> **DATASET RECORDS**
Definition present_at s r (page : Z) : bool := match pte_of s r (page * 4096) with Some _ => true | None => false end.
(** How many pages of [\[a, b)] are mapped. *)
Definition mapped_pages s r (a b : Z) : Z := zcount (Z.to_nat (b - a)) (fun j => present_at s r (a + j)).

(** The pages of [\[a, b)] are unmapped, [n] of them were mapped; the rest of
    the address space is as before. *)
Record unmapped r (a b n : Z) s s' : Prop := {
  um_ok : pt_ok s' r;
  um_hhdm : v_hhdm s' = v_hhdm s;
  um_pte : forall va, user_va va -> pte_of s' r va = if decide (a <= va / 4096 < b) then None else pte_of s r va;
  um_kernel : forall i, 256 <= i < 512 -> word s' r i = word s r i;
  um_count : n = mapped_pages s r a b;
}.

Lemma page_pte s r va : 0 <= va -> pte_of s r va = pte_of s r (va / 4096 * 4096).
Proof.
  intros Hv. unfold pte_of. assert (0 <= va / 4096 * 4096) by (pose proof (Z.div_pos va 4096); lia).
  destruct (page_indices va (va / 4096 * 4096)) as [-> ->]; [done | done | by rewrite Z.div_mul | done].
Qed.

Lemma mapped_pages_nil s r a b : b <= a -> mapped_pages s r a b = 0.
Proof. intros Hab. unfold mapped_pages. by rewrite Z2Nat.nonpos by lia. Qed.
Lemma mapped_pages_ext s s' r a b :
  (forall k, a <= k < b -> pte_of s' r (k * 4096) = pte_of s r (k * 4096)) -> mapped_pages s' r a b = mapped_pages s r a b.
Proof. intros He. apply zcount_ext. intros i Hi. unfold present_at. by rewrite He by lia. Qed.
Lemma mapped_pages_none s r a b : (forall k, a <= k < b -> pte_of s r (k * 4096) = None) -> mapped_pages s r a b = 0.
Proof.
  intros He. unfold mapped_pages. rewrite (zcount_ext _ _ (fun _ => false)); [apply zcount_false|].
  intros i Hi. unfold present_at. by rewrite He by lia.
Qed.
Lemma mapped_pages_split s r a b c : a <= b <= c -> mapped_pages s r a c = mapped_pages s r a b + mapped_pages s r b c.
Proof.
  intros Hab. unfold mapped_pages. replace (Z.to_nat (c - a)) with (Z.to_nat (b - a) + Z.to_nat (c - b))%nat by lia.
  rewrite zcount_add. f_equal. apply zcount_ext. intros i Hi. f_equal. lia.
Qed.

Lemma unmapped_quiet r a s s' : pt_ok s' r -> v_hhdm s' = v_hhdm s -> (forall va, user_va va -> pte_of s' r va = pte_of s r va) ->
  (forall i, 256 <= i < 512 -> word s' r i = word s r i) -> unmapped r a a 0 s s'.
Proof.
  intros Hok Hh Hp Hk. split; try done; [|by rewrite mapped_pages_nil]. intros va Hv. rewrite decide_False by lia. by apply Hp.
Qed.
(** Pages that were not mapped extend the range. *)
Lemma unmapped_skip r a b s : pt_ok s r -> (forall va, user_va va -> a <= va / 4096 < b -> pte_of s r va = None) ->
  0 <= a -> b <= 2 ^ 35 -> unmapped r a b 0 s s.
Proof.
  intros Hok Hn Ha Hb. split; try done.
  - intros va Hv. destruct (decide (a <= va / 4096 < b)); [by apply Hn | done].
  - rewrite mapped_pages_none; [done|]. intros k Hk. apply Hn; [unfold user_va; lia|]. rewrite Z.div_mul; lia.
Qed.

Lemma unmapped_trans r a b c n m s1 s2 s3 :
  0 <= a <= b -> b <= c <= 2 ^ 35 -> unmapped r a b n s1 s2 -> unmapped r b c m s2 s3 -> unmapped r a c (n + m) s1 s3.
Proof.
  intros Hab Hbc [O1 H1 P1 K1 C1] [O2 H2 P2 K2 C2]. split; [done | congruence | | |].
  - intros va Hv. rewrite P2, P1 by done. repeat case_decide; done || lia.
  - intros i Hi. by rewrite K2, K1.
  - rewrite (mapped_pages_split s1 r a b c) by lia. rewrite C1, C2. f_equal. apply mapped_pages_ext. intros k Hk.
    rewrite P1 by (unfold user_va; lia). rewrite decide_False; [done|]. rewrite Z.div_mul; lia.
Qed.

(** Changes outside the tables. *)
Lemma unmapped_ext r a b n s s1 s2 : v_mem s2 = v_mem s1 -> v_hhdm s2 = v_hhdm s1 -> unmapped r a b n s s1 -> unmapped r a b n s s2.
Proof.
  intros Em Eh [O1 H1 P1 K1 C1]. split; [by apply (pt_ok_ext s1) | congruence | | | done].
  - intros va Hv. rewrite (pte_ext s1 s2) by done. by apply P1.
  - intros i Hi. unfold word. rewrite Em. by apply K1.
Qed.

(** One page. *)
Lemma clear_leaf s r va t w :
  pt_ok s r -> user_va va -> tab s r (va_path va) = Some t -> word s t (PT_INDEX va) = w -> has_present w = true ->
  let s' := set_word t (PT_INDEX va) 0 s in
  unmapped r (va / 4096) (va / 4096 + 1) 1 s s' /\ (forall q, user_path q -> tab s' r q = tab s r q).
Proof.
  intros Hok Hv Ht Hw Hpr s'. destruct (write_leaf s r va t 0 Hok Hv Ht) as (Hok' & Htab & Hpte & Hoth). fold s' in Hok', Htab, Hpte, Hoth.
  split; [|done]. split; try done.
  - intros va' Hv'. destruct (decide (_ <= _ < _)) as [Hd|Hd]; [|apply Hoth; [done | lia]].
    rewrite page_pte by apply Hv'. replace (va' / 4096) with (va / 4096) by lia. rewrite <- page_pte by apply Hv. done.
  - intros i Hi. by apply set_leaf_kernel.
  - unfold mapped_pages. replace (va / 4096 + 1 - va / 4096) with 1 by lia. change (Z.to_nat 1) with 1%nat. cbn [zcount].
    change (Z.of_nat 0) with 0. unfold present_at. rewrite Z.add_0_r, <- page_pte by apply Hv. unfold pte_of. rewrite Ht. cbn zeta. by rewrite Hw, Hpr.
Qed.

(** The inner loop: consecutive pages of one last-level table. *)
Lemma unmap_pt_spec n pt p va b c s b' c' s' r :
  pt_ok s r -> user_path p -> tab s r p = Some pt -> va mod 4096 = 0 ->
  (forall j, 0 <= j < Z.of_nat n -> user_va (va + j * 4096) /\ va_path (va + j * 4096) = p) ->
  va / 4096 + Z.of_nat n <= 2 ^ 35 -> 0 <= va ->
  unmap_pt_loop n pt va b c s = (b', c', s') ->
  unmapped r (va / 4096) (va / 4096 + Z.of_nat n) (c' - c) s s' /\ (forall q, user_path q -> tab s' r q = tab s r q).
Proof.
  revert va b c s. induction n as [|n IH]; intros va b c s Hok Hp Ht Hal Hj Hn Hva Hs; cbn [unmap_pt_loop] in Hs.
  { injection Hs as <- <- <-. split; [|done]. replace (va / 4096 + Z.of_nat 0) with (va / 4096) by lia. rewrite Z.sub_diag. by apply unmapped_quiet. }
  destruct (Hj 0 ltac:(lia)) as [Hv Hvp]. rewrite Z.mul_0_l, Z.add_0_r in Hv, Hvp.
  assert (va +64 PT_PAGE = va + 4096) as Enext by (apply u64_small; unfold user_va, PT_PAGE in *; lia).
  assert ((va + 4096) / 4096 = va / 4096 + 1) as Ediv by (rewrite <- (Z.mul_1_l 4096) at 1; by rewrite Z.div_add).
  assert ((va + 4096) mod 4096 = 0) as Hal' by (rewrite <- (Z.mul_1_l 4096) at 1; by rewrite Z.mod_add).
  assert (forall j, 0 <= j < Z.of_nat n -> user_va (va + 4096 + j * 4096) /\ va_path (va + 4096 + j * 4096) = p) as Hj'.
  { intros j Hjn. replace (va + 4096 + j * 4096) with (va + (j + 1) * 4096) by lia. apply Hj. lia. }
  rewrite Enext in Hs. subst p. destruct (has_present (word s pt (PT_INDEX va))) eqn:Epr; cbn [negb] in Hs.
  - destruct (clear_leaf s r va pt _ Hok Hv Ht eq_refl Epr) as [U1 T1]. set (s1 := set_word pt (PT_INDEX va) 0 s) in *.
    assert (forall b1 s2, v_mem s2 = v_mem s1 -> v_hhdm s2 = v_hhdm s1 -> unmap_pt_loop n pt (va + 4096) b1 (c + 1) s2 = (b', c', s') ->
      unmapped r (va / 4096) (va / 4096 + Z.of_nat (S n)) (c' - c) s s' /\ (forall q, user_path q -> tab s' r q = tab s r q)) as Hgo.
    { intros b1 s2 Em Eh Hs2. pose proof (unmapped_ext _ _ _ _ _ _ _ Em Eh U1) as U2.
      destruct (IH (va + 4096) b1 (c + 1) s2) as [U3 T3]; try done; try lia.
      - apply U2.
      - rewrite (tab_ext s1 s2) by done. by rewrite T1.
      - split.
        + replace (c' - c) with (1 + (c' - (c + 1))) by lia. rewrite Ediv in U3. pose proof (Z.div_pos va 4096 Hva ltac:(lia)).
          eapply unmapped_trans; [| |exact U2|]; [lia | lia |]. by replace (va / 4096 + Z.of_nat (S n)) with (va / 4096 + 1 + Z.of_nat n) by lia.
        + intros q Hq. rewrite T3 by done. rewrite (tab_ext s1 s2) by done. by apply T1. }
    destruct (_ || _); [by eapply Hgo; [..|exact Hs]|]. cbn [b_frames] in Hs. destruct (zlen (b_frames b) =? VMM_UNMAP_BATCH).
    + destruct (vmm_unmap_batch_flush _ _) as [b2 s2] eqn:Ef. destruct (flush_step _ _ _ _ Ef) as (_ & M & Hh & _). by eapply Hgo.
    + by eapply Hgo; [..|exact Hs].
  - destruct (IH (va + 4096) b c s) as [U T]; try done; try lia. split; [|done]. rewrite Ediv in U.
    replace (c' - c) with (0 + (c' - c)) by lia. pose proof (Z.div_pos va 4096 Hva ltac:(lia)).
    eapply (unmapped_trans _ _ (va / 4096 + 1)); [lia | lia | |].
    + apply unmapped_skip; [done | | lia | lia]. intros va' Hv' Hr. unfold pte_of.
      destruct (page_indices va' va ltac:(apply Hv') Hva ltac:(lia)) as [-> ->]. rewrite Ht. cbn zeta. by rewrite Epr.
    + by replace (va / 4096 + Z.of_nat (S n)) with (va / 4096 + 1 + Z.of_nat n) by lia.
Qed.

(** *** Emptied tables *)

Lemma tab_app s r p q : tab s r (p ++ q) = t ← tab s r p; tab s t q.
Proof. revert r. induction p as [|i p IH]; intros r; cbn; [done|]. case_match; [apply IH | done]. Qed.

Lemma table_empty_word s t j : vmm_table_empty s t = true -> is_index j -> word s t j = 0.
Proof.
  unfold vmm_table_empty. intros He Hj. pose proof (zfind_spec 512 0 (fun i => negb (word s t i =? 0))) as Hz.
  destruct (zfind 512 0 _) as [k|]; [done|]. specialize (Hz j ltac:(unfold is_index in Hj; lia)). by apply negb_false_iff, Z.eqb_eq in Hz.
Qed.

--

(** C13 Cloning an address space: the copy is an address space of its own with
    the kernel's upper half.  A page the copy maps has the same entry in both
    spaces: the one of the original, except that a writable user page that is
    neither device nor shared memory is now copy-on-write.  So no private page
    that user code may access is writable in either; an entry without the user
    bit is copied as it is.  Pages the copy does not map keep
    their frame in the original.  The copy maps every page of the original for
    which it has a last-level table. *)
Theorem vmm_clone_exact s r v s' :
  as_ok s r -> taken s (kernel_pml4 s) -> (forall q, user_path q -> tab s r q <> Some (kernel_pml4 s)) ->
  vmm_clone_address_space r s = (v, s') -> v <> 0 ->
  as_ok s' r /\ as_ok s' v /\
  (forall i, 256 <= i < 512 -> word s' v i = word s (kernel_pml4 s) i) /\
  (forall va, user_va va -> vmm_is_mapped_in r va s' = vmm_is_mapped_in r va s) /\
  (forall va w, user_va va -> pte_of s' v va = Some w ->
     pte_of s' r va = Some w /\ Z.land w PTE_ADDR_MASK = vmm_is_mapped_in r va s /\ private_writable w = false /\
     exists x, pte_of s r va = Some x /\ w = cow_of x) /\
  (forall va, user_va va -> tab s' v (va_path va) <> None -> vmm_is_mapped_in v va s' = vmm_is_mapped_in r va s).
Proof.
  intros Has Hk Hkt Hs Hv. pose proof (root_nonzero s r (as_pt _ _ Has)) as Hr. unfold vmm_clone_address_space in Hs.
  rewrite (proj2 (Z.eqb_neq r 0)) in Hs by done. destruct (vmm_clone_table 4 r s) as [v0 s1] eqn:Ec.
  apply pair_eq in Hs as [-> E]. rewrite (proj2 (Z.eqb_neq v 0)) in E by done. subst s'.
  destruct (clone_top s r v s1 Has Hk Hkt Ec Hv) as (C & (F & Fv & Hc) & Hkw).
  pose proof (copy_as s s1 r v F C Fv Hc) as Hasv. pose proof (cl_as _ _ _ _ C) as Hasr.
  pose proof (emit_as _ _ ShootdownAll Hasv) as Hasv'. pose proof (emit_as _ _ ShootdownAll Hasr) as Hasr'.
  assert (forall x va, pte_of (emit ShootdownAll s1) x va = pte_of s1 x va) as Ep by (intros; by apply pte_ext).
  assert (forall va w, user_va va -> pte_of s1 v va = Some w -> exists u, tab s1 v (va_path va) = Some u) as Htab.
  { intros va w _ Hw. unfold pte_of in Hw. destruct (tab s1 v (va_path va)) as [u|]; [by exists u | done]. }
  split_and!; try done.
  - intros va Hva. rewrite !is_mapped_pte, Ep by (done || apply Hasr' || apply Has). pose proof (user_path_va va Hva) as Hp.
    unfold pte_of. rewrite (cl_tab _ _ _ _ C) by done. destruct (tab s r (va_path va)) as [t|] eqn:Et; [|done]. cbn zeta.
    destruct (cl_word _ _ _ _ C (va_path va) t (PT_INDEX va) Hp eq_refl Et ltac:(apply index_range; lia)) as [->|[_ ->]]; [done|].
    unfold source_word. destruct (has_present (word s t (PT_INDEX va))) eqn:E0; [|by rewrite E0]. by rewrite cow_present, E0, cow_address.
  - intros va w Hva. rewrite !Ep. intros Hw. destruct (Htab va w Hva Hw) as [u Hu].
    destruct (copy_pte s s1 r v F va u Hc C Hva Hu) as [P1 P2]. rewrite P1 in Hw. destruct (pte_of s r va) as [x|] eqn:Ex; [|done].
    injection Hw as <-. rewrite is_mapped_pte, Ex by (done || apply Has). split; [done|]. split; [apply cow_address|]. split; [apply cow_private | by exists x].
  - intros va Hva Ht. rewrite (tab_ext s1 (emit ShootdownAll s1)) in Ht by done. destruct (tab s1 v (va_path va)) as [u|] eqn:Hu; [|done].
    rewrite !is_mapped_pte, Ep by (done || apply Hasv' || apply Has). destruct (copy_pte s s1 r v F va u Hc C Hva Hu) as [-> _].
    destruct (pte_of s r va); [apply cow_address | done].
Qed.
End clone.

> **TASK INSTRUCTIONS**
Go through the material above and output exactly the lines from the one containing "Definition present_at s" through the one containing "Record unmapped r".

> **TASK RESULT**
Definition present_at s r (page : Z) : bool := match pte_of s r (page * 4096) with Some _ => true | None => false end.
(** How many pages of [\[a, b)] are mapped. *)
Definition mapped_pages s r (a b : Z) : Z := zcount (Z.to_nat (b - a)) (fun j => present_at s r (a + j)).

(** The pages of [\[a, b)] are unmapped, [n] of them were mapped; the rest of
    the address space is as before. *)
Record unmapped r (a b n : Z) s s' : Prop := {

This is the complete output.